Because even the best scope adjustments are not precise enough for ranges beyond 1,000 yards, these devices are used in conjunction with new scope reticles that don’t require you to crank in clicks of windage or elevation. Instead, they employ 1/5-mil reticle “grids” that offer scores of aiming points and can compensate for any degree of wind or elevation without touching a knob. (If you’re interested in a more complete description of how all this works, see Major John Plaster’s excellent article “Ballistic Software for Long-Range Shooting” in the December, 2013 issue of The American Rifleman.)

This system of long-range shooting requires considerable practice and skill and is designed for use by military snipers. However, there’s another system that’s even more radical and is designed for hunters — TrackingPoint. Located in Austin, Texas, TrackingPoint builds a rifle, ammunition, and sighting device that is designed and programmed as a unit. The sighting device combines a video-screen scope, laser rangefinder, and an integrated computer which serves the same function as the military’s hand-held devices.

In use, the hunter puts the crosshair on whatever he wants to shoot — the system is effective out to 1,200 yards — and pushes a button which starts the computer. When it has a firing solution it adjusts the image onscreen to set the crosshairs in the proper place. All the shooter has to do then is to place the crosshairs where they were when he hit the button and pull the trigger.

A key feature of the TrackingPoint system is, the rifle will not fire unless the crosshair is where it’s supposed to be. So if you’re squeezing the trigger, but sneeze, disturbing your aim, the rifle will not fire. You have to aim correctly to make it go bang.

The TrackingPoint system is heavy, bulky, and expensive–$22,500 to $27,500. However, Remington has announced a similar system based on its standard Model 700 rifles called 2020, and it’s far cheaper, selling at $5,500. It’s simpler than the TrackingPoint, but also employs a video screen and does more or less the same thing. (And if you’d like to read more on TrackingPoint and 2020, see Bryce M. Towseley’s January, 2014 article “Early Adopter: Remington’s 2020 System” in The American Rifleman.)

What are we to think of all this?
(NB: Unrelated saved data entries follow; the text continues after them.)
(* ===== verification/SyncReport.v ===== *)
(** * The report of the package synchronisation ([crates/cli/src/args.rs])

    [SyncProgressReporter]: the lines printed while the built packages are copied to the
    local package directory, the progress bar, and the summary.  Numbers are printed
    from 64-bit floating point; [F64] has the operations the code uses on values that
    are not negative, exactly: a value is a fraction, an operation rounds its exact
    result to 53 significant bits, ties to even.  Times are in nanoseconds. *)

From S2P Require Import Prelude Types World Repo LocalState.

(** ** Floating point *)
Module F64.
(** A value that is not negative. *)
Record t := { num : Z; den : Z }.
Definition zero : t := {| num := 0; den := 1 |}.
Definition of_Z (n : Z) : t := {| num := n; den := 1 |}.

(** [n / d] to the nearest integer, ties to even; ties away from zero. *)
Definition div_even (n d : Z) : Z :=
  let q := n / d in let r := n mod d in
  if 2 * r <? d then q else if d <? 2 * r then q + 1 else if Z.even q then q else q + 1.
Definition div_away (n d : Z) : Z := (2 * n + d) / (2 * d).

(** The exponent of [n / d]: [2 ^ k <= n / d < 2 ^ (k + 1)]. *)
Definition exponent (n d : Z) : Z :=
  let k := Z.log2 n - Z.log2 d in
  if d * 2 ^ Z.max k 0 <=? n * 2 ^ Z.max (- k) 0 then k else k - 1.

Definition round (n d : Z) : t :=
  if n =? 0 then zero
  else let e := exponent n d - 52 in
       if 0 <=? e then {| num := div_even n (d * 2 ^ e) * 2 ^ e; den := 1 |} else {| num := div_even (n * 2 ^ (- e)) d; den := 2 ^ (- e) |}.

Definition of_u64 (n : Z) : t := round n 1.
Definition add (a b : t) : t := round (num a * den b + num b * den a) (den a * den b).
Definition mul (a b : t) : t := round (num a * num b) (den a * den b).
Definition div (a b : t) : t := round (num a * den b) (den a * num b).
Definition ltb (a b : t) : bool := num a * den b <? num b * den a.
Definition min (a b : t) : t := if ltb b a then b else a.

(** [x.round() as u64] *)
Definition round_u64 (x : t) : Z := Z.min (div_away (num x) (den x)) u64_max.
(** [{x:.1}] *)
Definition display1 (x : t) : string := let tenths := div_even (10 * num x) (den x) in pretty (tenths / 10) +:+ "." +:+ pretty (tenths mod 10).
End F64.

(** [{:>n}] *)
Fixpoint spaces (n : nat) : string := match n with O => "" | S n => String " " (spaces n) end.
Definition pad_left (width : nat) (s : string) : string := spaces (width - String.length s) +:+ s.
Fixpoint repeated (c : ascii) (n : nat) : string := match n with O => "" | S n => String c (repeated c n) end.

(** ** Formatting *)

(** [value /= 1024.0] while it is 1024 or more, at most four times. *)
Fixpoint scaled (units : list string) (unit : string) (value : F64.t) : string * F64.t :=
  match units with
  | next :: rest => if F64.ltb value (F64.of_Z 1024) then (unit, value) else scaled rest next (F64.div value (F64.of_Z 1024))
  | [] => (unit, value)
  end.

Definition format_byte_count (b : Z) : string :=
  let '(unit, value) := scaled ["KiB"; "MiB"; "GiB"; "TiB"] "B" (F64.of_u64 b) in
  if bool_decide (unit = "B") then pretty b +:+ " " +:+ unit else F64.display1 value +:+ " " +:+ unit.

Definition format_rate (bytes_per_second : F64.t) : string :=
  if F64.num bytes_per_second <=? 0 then "0 B" else format_byte_count (F64.round_u64 bytes_per_second).

Definition NANOS : Z := 1000000000.
Definition as_secs_f64 (d : Z) : F64.t := F64.add (F64.of_u64 (d / NANOS)) (F64.div (F64.of_u64 (d mod NANOS)) (F64.of_Z NANOS)).

Definition ratio (received total : Z) : F64.t := F64.min (F64.div (F64.of_u64 received) (F64.of_u64 total)) (F64.of_Z 1).
Definition filled (received total : Z) : Z := F64.round_u64 (F64.mul (ratio received total) (F64.of_Z 20)).

Definition format_progress_line (atom : string) (received total elapsed : Z) (stalled : bool) : string :=
  let total := Z.max total 1 in
  let filled := Z.to_nat (filled received total) in
  let throughput := if elapsed =? 0 then F64.zero else F64.div (F64.of_u64 received) (as_secs_f64 elapsed) in
  let remaining := Z.max (total - received) 0 in
  let eta := if 0 <? F64.num throughput then F64.div (F64.of_u64 remaining) throughput else F64.zero in
  let trailing_status := if stalled && (received <? total) then "STALLED" else "ETA " +:+ pad_left 4 (F64.display1 eta) +:+ "s" in
  "[SYNC] " +:+ atom +:+ " [" +:+ repeated "#" filled +:+ repeated "-" (20 - filled) +:+ "] " +:+
  pad_left 5 (F64.display1 (F64.mul (ratio received total) (F64.of_Z 100))) +:+ "% " +:+
  format_byte_count received +:+ "/" +:+ format_byte_count total +:+ " " +:+ format_rate throughput +:+ "/s " +:+ trailing_status.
First, the development of TrackingPoint and 2020 was inevitable. If technology is available it will be used, and if it is not available it will be invented, and there’s no reason that the breakneck pace of computer development should not be applied to shooting.
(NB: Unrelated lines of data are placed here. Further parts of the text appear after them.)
(* ===== verification/Progress.v ===== *)
(** * Waiting for the result

    [crates/cli/src/client.rs], [stream_progress] and what it calls: the client reads
    the progress stream of its order, polls the order's status next to it, and takes
    the result from the status endpoint.  JSON and uuid parsing are parameters.  The
    loop runs as long as the server sends; [rounds] bounds the number of turns of
    [select!] that are looked at, [None] is the loop still running. *)

From S2P Require Import Prelude Types World Effects.

Inductive WsFrame := BinaryFrame (data : bytes) | TextFrame (text : string) | CloseFrame | OtherFrame.
(** What [select!] yields: a tick of the poll timer, a frame, an error, or the end. *)
Inductive Selected := PollTick | Received (frame : WsFrame) | WsError (e : Error) | WsEnd.
Inductive Cleanup := CleanedUp | CleanupFailed | CleanupTimedOut.

Inductive ProgressE : Type -> Type :=
| ConnectWs (url : string) : ProgressE (Result unit Error)
| Select (polling : bool) : ProgressE Selected
| FetchStatus (id : WorkorderId) : ProgressE (Result (option WorkorderResult) Error)
| NowMillis : ProgressE Z
| SleepMillis (n : Z) : ProgressE unit
| StopStdin : ProgressE Cleanup.

Definition WORKORDER_RESULT_POLL_INTERVAL : Z := 200.
Definition WORKORDER_RESULT_WAIT_TIMEOUT : Z := 5000.

(** [await_result_ready], with [tries] polls to go. *)
Fixpoint poll_result (tries : nat) (deadline : Z) (id : WorkorderId) : Prog ProgressE (option (Result WorkorderResult Error)) :=
  match tries with
  | O => Ret None
  | S tries =>
      let* status := ask (FetchStatus id) in
      match status with
      | Ok (Some result) => Ret (Some (Ok result))
      | Err e => Ret (Some (Err e))
      | Ok None =>
          let* now := ask NowMillis in
          if deadline <=? now then Ret (Some (Err (Bail "Workorder finished but the final result was not available")))
          else let* _ := ask (SleepMillis WORKORDER_RESULT_POLL_INTERVAL) in poll_result tries deadline id
      end
  end.
Definition MAX_POLLS : nat := 27.
Definition await_result_ready (id : WorkorderId) : Prog ProgressE (option (Result WorkorderResult Error)) :=
  let* start := ask NowMillis in poll_result MAX_POLLS (start + WORKORDER_RESULT_WAIT_TIMEOUT) id.

(** [fetch_result] *)
Definition fetch_result (id : WorkorderId) : Prog ProgressE (Result WorkorderResult Error) :=
  let* status := ask (FetchStatus id) in
  Ret (let? r := status in ok_or r (Bail "Workorder has no result yet")).

Section Stream.
Context (parse_progress : string -> option BuildProgress) (parse_uuid : string -> option WorkorderId).

Definition workorder_id_from_progress_url (ws_url : string) : option WorkorderId :=
  match rev (split_on "/" ws_url) with _ :: segment :: _ => parse_uuid segment | _ => None end.

(** How the loop ends: with a result, without one, or with an error. *)
Inductive LoopEnd := Got (r : WorkorderResult) | Broke | Failed_ (e : Error).

Definition is_finished (ev : BuildEvent) : bool := match ev with Finished _ _ => true | _ => false end.

(** One frame; [None] goes on with the loop. *)
Definition on_frame (frame : WsFrame) : Prog ProgressE (option (option LoopEnd)) :=
  match frame with
  | BinaryFrame _ | OtherFrame => Ret (Some None)
  | CloseFrame => Ret (Some (Some Broke))
  | TextFrame text =>
      match parse_progress text with
      | None => Ret (Some None)
      | Some progress =>
          if is_finished (bp_event progress) then
            let* r := await_result_ready (bp_workorder_id progress) in
            Ret (match r with
                 | None => None
                 | Some (Ok result) => Some (Some (Got result))
                 | Some (Err e) => Some (Some (Failed_ e))
                 end)
          else Ret (Some None)
      end
  end.

Fixpoint stream_loop (rounds : nat) (id : option WorkorderId) : Prog ProgressE (option LoopEnd) :=
  match rounds with
  | O => Ret None
  | S rounds =>
      let* selected := ask (Select (is_some id)) in
      match selected with
      | PollTick =>
          match id with
          | Some id' =>
              let* r := fetch_result id' in
              match r with Ok result => Ret (Some (Got result)) | Err _ => stream_loop rounds id end
          | None => stream_loop rounds id
          end
      | WsEnd => Ret (Some Broke)
      | WsError e => Ret (Some (Failed_ (in_context "WebSocket error" e)))
      | Received frame =>
          let* r := on_frame frame in
          match r with
          | None => Ret None
          | Some None => stream_loop rounds id
          | Some (Some fin) => Ret (Some fin)
          end
      end
  end.

(** [wait_for_progress_cleanup] *)
Definition wait_for_progress_cleanup : Prog ProgressE (Result unit Error) :=
  let* c := ask StopStdin in
  Ret (match c with
       | CleanedUp => Ok tt
       | CleanupFailed => Err (Bail "Progress stream cleanup failed while shutting down progress-stream stdin forwarding")
       | CleanupTimedOut =>
           Err (Bail "CLI watchdog timed out after 3s while shutting down progress-stream stdin forwarding; the remote build already finished, so the remaining hang is in local progress-stream cleanup")
       end).

Definition no_result : Error := Bail "Build finished but no result was received".

Definition stream_progress (rounds : nat) (ws_url : string) : Prog ProgressE (option (Result WorkorderResult Error)) :=
  let* connected := ask (ConnectWs ws_url) in
  match connected with
  | Err e => Ret (Some (Err (in_context "Failed to connect to progress WebSocket" e)))
  | Ok _ =>
      let id := workorder_id_from_progress_url ws_url in
      let* fin := stream_loop rounds id in
      match fin with
      | None => Ret None
      | Some (Failed_ e) => Ret (Some (Err e))
      | Some (Got result) => let* c := wait_for_progress_cleanup in Ret (Some (let? _ := c in Ok result))
      | Some Broke =>
          let* c := wait_for_progress_cleanup in
          match c, id with
          | Err e, _ => Ret (Some (Err e))
          | Ok _, Some id => await_result_ready id
          | Ok _, None => Ret (Some (Err no_result))
          end
      end
  end.

(** ** The result is the server's *)

(** The status endpoint answered with [result]. *)
Definition fetched (t : list (Event ProgressE)) (result : WorkorderResult) : Prop :=
  exists id, Ev (FetchStatus id) (Ok (Some result)) ∈ t.

Lemma fetched_app t1 t2 r : fetched t1 r \/ fetched t2 r -> fetched (t1 ++ t2) r.
Proof. intros [[id Hin]|[id Hin]]; exists id; set_solver. Qed.

Lemma poll_result_fetched tries deadline id t r : runs (poll_result tries deadline id) t (Some (Ok r)) -> fetched t r.
Proof.
  revert t. induction tries as [|tries IH]; intros t; [by intros [_ ?]|]. cbn [poll_result].
  intros (t1 & t2 & status & -> & ->%runs_ask & H2)%runs_bind. destruct status as [[result|]|e].
  - destruct H2 as [-> [= ->]]. exists id. set_solver.
  - apply runs_bind in H2 as (t3 & t4 & now & -> & _ & H4). destruct (deadline <=? now); [by destruct H4|].
    apply runs_bind in H4 as (t5 & t6 & [] & -> & _ & H6). apply IH in H6. do 3 (apply fetched_app; right). done.
  - by destruct H2.
Qed.

Lemma await_fetched id t r : runs (await_result_ready id) t (Some (Ok r)) -> fetched t r.
Proof. intros (t1 & t2 & now & -> & _ & H2)%runs_bind. apply poll_result_fetched in H2. apply fetched_app. by right. Qed.

(** Time does not run backwards, and a sleep takes at least its time. *)
Fixpoint ticking (now : Z) (t : list (Event ProgressE)) : Prop :=
  match t with
  | [] => True
  | Ev NowMillis x :: rest => now <= x /\ ticking x rest
  | Ev (SleepMillis n) _ :: rest => ticking (now + n) rest
  | _ :: rest => ticking now rest
  end.

Lemma poll_result_ends tries deadline id now t r :
  deadline <= now + 200 * (Z.of_nat tries - 1) -> (0 < tries)%nat -> ticking now t ->
  runs (poll_result tries deadline id) t r -> r <> None.
Proof.
  revert now t. induction tries as [|tries IH]; intros now t Hd Hpos Ht; [lia|]. cbn [poll_result].
  intros (t1 & t2 & status & -> & ->%runs_ask & H2)%runs_bind. simpl in Ht. destruct status as [[result|]|e]; [by destruct H2 as [-> ->]| |by destruct H2 as [-> ->]].
  apply runs_bind in H2 as (t3 & t4 & x & -> & ->%runs_ask & H4). simpl in Ht. destruct Ht as [Hx Ht].
  destruct (Z.leb_spec deadline x) as [Hle|Hgt]; [by destruct H4 as [-> ->]|].
  apply runs_bind in H4 as (t5 & t6 & [] & -> & ->%runs_ask & H6). simpl in Ht. unfold WORKORDER_RESULT_POLL_INTERVAL in Ht.
  eapply (IH (x + 200) t6); [lia|lia|done|done].
Qed.

(** Waiting for the result ends: if the clock never goes back and each pause takes
    its time, a run of [await_result_ready] gives a result or an error; the 27 polls
    of the model are enough for the five seconds of the code. *)
Theorem await_result_ready_ends id now t r :
  ticking now t -> runs (await_result_ready id) t r -> r <> None.
Proof.
  unfold await_result_ready. intros Ht (t1 & t2 & start & -> & ->%runs_ask & H2)%runs_bind. simpl in Ht. destruct Ht as [_ Ht].
  eapply poll_result_ends; [| |exact Ht|exact H2]; unfold MAX_POLLS, WORKORDER_RESULT_WAIT_TIMEOUT; lia.
Qed.

Lemma stream_loop_fetched rounds id t r : runs (stream_loop rounds id) t (Some (Got r)) -> fetched t r.
Proof.
  revert t. induction rounds as [|rounds IH]; intros t; [by intros [_ ?]|]. cbn [stream_loop].
  intros (t1 & t2 & sel & -> & ->%runs_ask & H2)%runs_bind. apply fetched_app. right. destruct sel as [|frame|e|]; try (by destruct H2).
  - destruct id as [id|]; [|by apply IH]. apply runs_bind in H2 as (t3 & t4 & res & -> & H3 & H4). apply fetched_app.
    destruct res as [result|e]; [|right; by apply IH]. destruct H4 as [-> [= ->]]. left.
    apply runs_bind in H3 as (t5 & t6 & status & -> & ->%runs_ask & [-> Hs]). destruct status as [[result'|]|e]; simplify_eq/=. exists id. set_solver.
  - apply runs_bind in H2 as (t3 & t4 & o & -> & H3 & H4). apply fetched_app.
    destruct o as [[fin|]|]; [|right; by apply IH|by destruct H4]. destruct H4 as [-> [= <-]]. left. destruct frame; try (by destruct H3).
    unfold on_frame in H3. destruct (parse_progress text) as [progress|]; [|by destruct H3]. destruct (is_finished (bp_event progress)); [|by destruct H3].
    apply runs_bind in H3 as (t5 & t6 & res & -> & H5 & [-> Hres]). destruct res as [[result|e]|]; [injection Hres as <-|discriminate Hres..].
    apply fetched_app. left. exact (await_fetched _ _ _ H5).
Qed.

(** Whatever the progress stream sends, the result that the client goes on with is
    one that the status endpoint of the server returned; a finished event, a closed
    or a broken stream alone never make one up. *)
Theorem stream_progress_result rounds ws_url t r :
  runs (stream_progress rounds ws_url) t (Some (Ok r)) -> fetched t r.
Proof.
  unfold stream_progress. intros (t1 & t2 & c & -> & _ & H2)%runs_bind. apply fetched_app. right. destruct c as [[]|e]; [|by destruct H2].
  cbv zeta in H2. apply runs_bind in H2 as (t3 & t4 & fin & -> & H3 & H4). apply fetched_app. destruct fin as [[result| |e]|]; try (by destruct H4).
  - apply runs_bind in H4 as (t5 & t6 & c & -> & _ & [-> Hr]). destruct c; simplify_eq/=. left. by eapply stream_loop_fetched.
  - apply runs_bind in H4 as (t5 & t6 & c & -> & _ & H6). destruct c as [[]|e]; [|by destruct H6].
    destruct (workorder_id_from_progress_url ws_url) as [id|]; [|by destruct H6]. right. apply fetched_app. right. by eapply await_fetched.
Qed.
End Stream.

(** A server whose order has a result, and a client that hears of its end. *)
Definition demo_wait_result : WorkorderResult := {|
  wr_workorder_id := 1%N; wr_built_packages := []; wr_failed_packages := []; wr_binhost_uri := ""; wr_fetched_distfiles := ∅;
  wr_parity_manifest := ParityManifest_default |}.
Definition demo_progress (X : Type) (e : ProgressE X) : X :=
  match e with
  | ConnectWs _ => Ok tt
  | Select _ => Received (TextFrame "finished")
  | FetchStatus _ => Ok (Some demo_wait_result)
  | NowMillis => 0
  | SleepMillis _ => tt
  | StopStdin => CleanedUp
  end.
Definition demo_finished (text : string) : option BuildProgress :=
  Some {| bp_workorder_id := 1%N; bp_trace_id := None; bp_event := Finished [] []; bp_timestamp := 0 |}.

Lemma stream_progress_result_witness :
  fetched (fst (interp demo_progress (stream_progress demo_finished (fun _ => None) 3 "ws://host/1/progress"))) demo_wait_result.
Proof.
  apply (stream_progress_result demo_finished (fun _ => None) 3 "ws://host/1/progress").
  exact (interp_runs demo_progress (stream_progress demo_finished (fun _ => None) 3 "ws://host/1/progress")).
Defined.

Lemma await_result_ready_ends_witness : snd (interp demo_progress (await_result_ready 1%N)) <> None.
Proof.
  apply (await_result_ready_ends 1%N 0 (fst (interp demo_progress (await_result_ready 1%N)))); [by vm_compute|].
  apply interp_runs.
Defined.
Is it “sporting”? I don’t think so. An animal that’s 1,000 or more yards away has no chance to see or hear or smell you, and has no way to save its life. In sniping, where sport has no place, this is not a factor, but in hunting, where we at least pay lip service to the concept of fair chase, the idea of certain death from afar, employing little or no skill on the part of the shooter, leaves a very bad taste.

And I see another problem. When the general news media get hold of this, hunters are going to look very, very bad. We will be asked how this technology is compatible with the idea of sport, and I can’t think what our answer might be.

There will also be the usual hysterics from the usual uncomprehending legislators who will say that placing this technology on the open market can turn any unskilled pyschopath into a super sniper. When Glock pistols were introduced we were assured that they could pass through airport metal detectors.

Legislative problems aside, I have no doubt that these two systems will become smaller, lighter, and less expensive as time goes on, and that they will be joined by others.
During the Civil War, Harper’s Magazine illustrator Winslow Homer looked through a telescopic sight belonging to one of Berdan’s Sharpshooters and said that he had never seen anything so close to murder on a battlefield, and I’m sure that hunters felt the same when fixed ammunition replaced powder and ball, and when repeaters replaced single shot rifles.

But these were incremental changes, and this is something that alters the sport altogether. Probably, in time, this new technology will be standard equipment, much as the scope sight is today, and we will wonder what all the fuss was about.
With any luck, I will not be around to see it.